**What the task asks**
Repeat the lines below exactly as written, please, from the line with "CoreReloading | CoreStopping" to the line with "(** ** Error codes *)", both lines included, and no others.

[Saved data entries]
(* ===== verification/Json.v ===== *)
(** * Json: documents of [serde_json] and the derived encodings

    [Json] is a parsed document ([JFloat] is a number that is no integer, by its
    text); [json_to_vec] and [json_from_slice] of the
    [serde_json] crate are parameters of the definitions that call them.  What
    [derive(Serialize, Deserialize)] generates for the source's structs is
    written with the field helpers below. *)

From S2P Require Import Prelude Text.
Local Open Scope Z_scope.

Inductive Json :=
| JNull
| JBool (value : bool)
| JNumber (value : Z)
| JFloat (repr : str)
| JString (value : str)
| JArray (values : list Json)
| JObject (fields : list (str * Json)).

(** The value of a field; a field that occurs twice is an error. *)
Definition json_field (fields : list (str * Json)) (name : str) : option (option Json) :=
  match filter (λ f, f.1 = name) fields with
  | [] => Some None
  | [f] => Some (Some f.2)
  | _ => None
  end.

Definition json_str (j : Json) : option str := match j with JString s => Some s | _ => None end.

(** An unsigned integer of at most [max]. *)
Definition json_uint (max : Z) (j : Json) : option Z :=
  match j with
  | JNumber n => if (0 <=? n) && (n <=? max) then Some n else None
  | _ => None
  end.

(** What the derived [Deserialize] of a struct reads: an object, or an array of
    exactly the fields in their order of declaration. *)
Definition json_struct (names : list str) (j : Json) : option (list (str * Json)) :=
  match j with
  | JObject fields => Some fields
  | JArray values =>
      if bool_decide (length values = length names) then Some (zip names values) else None
  | _ => None
  end.

(** The same for a struct whose last fields have [#[serde(default)]]: an array
    may stop before them. *)
Definition json_struct_default (names : list str) (j : Json) : option (list (str * Json)) :=
  match j with
  | JObject fields => Some fields
  | JArray values =>
      if bool_decide (length values ≤ length names)%nat then Some (zip names values) else None
  | _ => None
  end.

(** A required field. *)
Definition json_required {A} (fields : list (str * Json)) (name : str) (decode : Json → option A)
  : option A :=
  value ← json_field fields name; value ≫= decode.

(** A field of type [Option<T>]: absent and [null] are [None]. *)
Definition json_optional {A} (fields : list (str * Json)) (name : str) (decode : Json → option A)
  : option (option A) :=
  value ← json_field fields name;
  match value with
  | None | Some JNull => Some None
  | Some j => Some <$> decode j
  end.

(** A field with [#[serde(default)]]: an absent field is [d]. *)
Definition json_default {A} (fields : list (str * Json)) (name : str) (decode : Json → option A)
  (d : A) : option A :=
  value ← json_field fields name;
  match value with None => Some d | Some j => decode j end.

Definition json_bool (j : Json) : option bool := match j with JBool b => Some b | _ => None end.

(** [Option<T>] of a value. *)
Definition json_nullable {A} (decode : Json → option A) (j : Json) : option (option A) :=
  match j with JNull => Some None | _ => Some <$> decode j end.

(** [BTreeMap<String, T>]: the entries in their order, the last of equal keys
    stays. *)
Fixpoint json_map_from {A} (decode : Json → option A) (fields : list (str * Json))
  (acc : gmap str A) : option (gmap str A) :=
  match fields with
  | [] => Some acc
  | (k, j) :: fields' => v ← decode j; json_map_from decode fields' (<[k := v]> acc)
  end.
Definition json_map {A} (decode : Json → option A) (j : Json) : option (gmap str A) :=
  match j with JObject fields => json_map_from decode fields ∅ | _ => None end.

Definition json_option {A} (encode : A → Json) (o : option A) : Json :=
  match o with Some x => encode x | None => JNull end.

(** [#[serde(deny_unknown_fields)]] *)
Definition json_known_fields (names : list str) (fields : list (str * Json)) : bool :=
  forallb (λ f, bool_decide (f.1 ∈ names)) fields.

Definition json_strict_struct (names : list str) (j : Json) : option (list (str * Json)) :=
  fields ← json_struct names j;
  if json_known_fields names fields then Some fields else None.

(** A [Vec] field. *)
Definition json_vec {A} (decode : Json → option A) (j : Json) : option (list A) :=
  match j with JArray values => mapM decode values | _ => None end.

(** [serde_json::Map::values]: of equal keys the last one stays. *)
Fixpoint json_values (fields : list (str * Json)) : list Json :=
  match fields with
  | [] => []
  | (k, v) :: fields' =>
      if bool_decide (k ∈ fields'.*1) then json_values fields' else v :: json_values fields'
  end.

Fixpoint json_size (j : Json) : nat :=
  match j with
  | JArray vs => S (foldr (λ v n, json_size v + n)%nat 0%nat vs)
  | JObject fs => S (foldr (λ f n, json_size f.2 + n)%nat 0%nat fs)
  | _ => 1%nat
  end.

(** Integers a [serde_json::Number] holds, everywhere in the document; floats
    are not written by the program. *)
Fixpoint json_printable (j : Json) : bool :=
  match j with
  | JNumber n => (-9223372036854775808 <=? n) && (n <=? u64_max)
  | JFloat _ => false
  | JArray vs => forallb json_printable vs
  | JObject fs => forallb (λ f, json_printable f.2) fs
  | _ => true
  end.

(** The strings of a document, through arrays and object values. *)
Inductive json_string : Json → str → Prop :=
| json_string_here s : json_string (JString s) s
| json_string_array vs v s : v ∈ vs → json_string v s → json_string (JArray vs) s
| json_string_object fs v s : v ∈ json_values fs → json_string v s → json_string (JObject fs) s.

(** ** Round trips of the parts of a document *)

Lemma json_uint_ok max n : 0 ≤ n ≤ max → json_uint max (JNumber n) = Some n.
Proof. intros [? ?]. simpl. destruct (Z.leb_spec 0 n), (Z.leb_spec n max); [done|lia..]. Qed.

Lemma json_vec_ok {A} (encode : A → Json) decode (l : list A) :
  Forall (λ x, decode (encode x) = Some x) l → json_vec decode (JArray (encode <$> l)) = Some l.
Proof.
  intros Hl. simpl. apply mapM_Some. induction Hl as [|x l Hx _ IH]; csimpl; by constructor.
Qed.

Lemma printable_number n : in_u64 n → json_printable (JNumber n) = true.
Proof. intros [? ?]. simpl. apply andb_true_iff. split; apply Z.leb_le; lia. Qed.

Lemma printable_array {A} (encode : A → Json) l :
  Forall (λ x, json_printable (encode x) = true) l → json_printable (JArray (encode <$> l)) = true.
Proof. induction 1 as [|x l Hx _ IH]; simpl in *; [done|]. by rewrite Hx. Qed.
(* ===== verification/Domain.v ===== *)
(** * Domain: shared data, identifiers and digests
    (src/domain.rs, src/error.rs, src/digest.rs)

    The status enumerations, the error codes and their exit codes, the digest
    helpers, node and group identifiers, and the redaction of subscription
    URLs.  The [sha2], [url] and [percent_encoding] crates are parameters:
    [sha256] is [Sha256::digest], a [Url] is the record of what its accessors
    return, [percent_decode] is [percent_decode_str(_).decode_utf8_lossy()]. *)

From S2P Require Import Prelude Text Ordered Constants.
Local Open Scope Z_scope.

(** ** Status data *)

Inductive SupervisorLifecycle := SupStarting | SupReady | SupStopping | SupStopped | SupDegraded.

Inductive CoreLifecycle :=
| CoreUnconfigured | CoreStopped | CoreStarting | CoreReady | CoreReloading | CoreStopping
| CoreDegraded.

Inductive ApplyState := ApplyIdle | ApplyApplying | ApplyRecovering | ApplyFailed.

Inductive RuntimeApplyPhase :=
| PhaseIdle | PhaseApplying | PhaseSucceeded | PhaseRecovering | PhaseFailed.

#[global] Instance RuntimeApplyPhase_eq_dec : EqDecision RuntimeApplyPhase.
Proof. solve_decision. Defined.

Definition compatibility_state (p : RuntimeApplyPhase) : ApplyState :=
  match p with
  | PhaseIdle | PhaseSucceeded => ApplyIdle
  | PhaseApplying => ApplyApplying
  | PhaseRecovering => ApplyRecovering
  | PhaseFailed => ApplyFailed
  end.

Inductive RuntimeRecoveryStatus :=
| RecoveryNotRequired | RecoverySucceeded | RecoveryPending | RecoveryFailed.

#[global] Instance RuntimeRecoveryStatus_eq_dec : EqDecision RuntimeRecoveryStatus.
Proof. solve_decision. Defined.

Record RuntimeRecoverySnapshot := MkRuntimeRecoverySnapshot {
  rrs_status : RuntimeRecoveryStatus;
  rrs_restored_generation : option Z;
  rrs_message : option str;
}.

Record RuntimeApplySnapshot := MkRuntimeApplySnapshot {
  ras_candidate_generation : option Z;
  ras_committed_generation : option Z;
  ras_phase : RuntimeApplyPhase;
  ras_recovery : RuntimeRecoverySnapshot;
}.

Inductive SampleState := SampleFresh | SampleStale | SampleUnavailable.

#[global] Instance SampleState_eq_dec : EqDecision SampleState.
Proof. solve_decision. Defined.

Record LatencySample := MkLatencySample {
  ls_node_id : str;
  ls_delay_ms : option Z;
  ls_sampled_at : option Z;
  ls_state : SampleState;
  ls_probe_generation : Z;
}.

Record TrafficSample := MkTrafficSample {
  ts_upload_bytes_per_second : Z;
  ts_download_bytes_per_second : Z;
  ts_sampled_at : option Z;
  ts_state : SampleState;
}.

Record ConnectionRecord := MkConnectionRecord {
  cr_id : str;
  cr_network : str;
  cr_host : option str;
  cr_destination_ip : option str;
  cr_destination_port : option str;
  cr_chains : list str;
  cr_rule : str;
  cr_rule_payload : option str;
  cr_upload_bytes : Z;
  cr_download_bytes : Z;
}.

(** ** Error codes *)

Inductive ErrorCode :=
| EUsage | ESupervisorUnavailable | EProtocolMismatch | EProfileAmbiguous | EProfileActive
| EProfileNotFound | EProxyGroupNotFound | ENodeNotFound | ENodeAmbiguous
| EInvalidSubscriptionUrl | ERulesUninitialized | ERuleBusy | ERuleNotFound | ERuleAmbiguous
| ERuleAlreadyExists | EPolicyTargetNotFound | EProfileFieldUnsupported | ETunPermissionDenied
| ETunUnsupported | ECoreUnavailable | EExternalOperationFailed | EInternal
| EOperationUnavailable.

**Exercise solution**
| CoreUnconfigured | CoreStopped | CoreStarting | CoreReady | CoreReloading | CoreStopping
| CoreDegraded.

Inductive ApplyState := ApplyIdle | ApplyApplying | ApplyRecovering | ApplyFailed.

Inductive RuntimeApplyPhase :=
| PhaseIdle | PhaseApplying | PhaseSucceeded | PhaseRecovering | PhaseFailed.

#[global] Instance RuntimeApplyPhase_eq_dec : EqDecision RuntimeApplyPhase.
Proof. solve_decision. Defined.

Definition compatibility_state (p : RuntimeApplyPhase) : ApplyState :=
  match p with
  | PhaseIdle | PhaseSucceeded => ApplyIdle
  | PhaseApplying => ApplyApplying
  | PhaseRecovering => ApplyRecovering
  | PhaseFailed => ApplyFailed
  end.

Inductive RuntimeRecoveryStatus :=
| RecoveryNotRequired | RecoverySucceeded | RecoveryPending | RecoveryFailed.

#[global] Instance RuntimeRecoveryStatus_eq_dec : EqDecision RuntimeRecoveryStatus.
Proof. solve_decision. Defined.

Record RuntimeRecoverySnapshot := MkRuntimeRecoverySnapshot {
  rrs_status : RuntimeRecoveryStatus;
  rrs_restored_generation : option Z;
  rrs_message : option str;
}.

Record RuntimeApplySnapshot := MkRuntimeApplySnapshot {
  ras_candidate_generation : option Z;
  ras_committed_generation : option Z;
  ras_phase : RuntimeApplyPhase;
  ras_recovery : RuntimeRecoverySnapshot;
}.

Inductive SampleState := SampleFresh | SampleStale | SampleUnavailable.

#[global] Instance SampleState_eq_dec : EqDecision SampleState.
Proof. solve_decision. Defined.

Record LatencySample := MkLatencySample {
  ls_node_id : str;
  ls_delay_ms : option Z;
  ls_sampled_at : option Z;
  ls_state : SampleState;
  ls_probe_generation : Z;
}.

Record TrafficSample := MkTrafficSample {
  ts_upload_bytes_per_second : Z;
  ts_download_bytes_per_second : Z;
  ts_sampled_at : option Z;
  ts_state : SampleState;
}.

Record ConnectionRecord := MkConnectionRecord {
  cr_id : str;
  cr_network : str;
  cr_host : option str;
  cr_destination_ip : option str;
  cr_destination_port : option str;
  cr_chains : list str;
  cr_rule : str;
  cr_rule_payload : option str;
  cr_upload_bytes : Z;
  cr_download_bytes : Z;
}.

(** ** Error codes *)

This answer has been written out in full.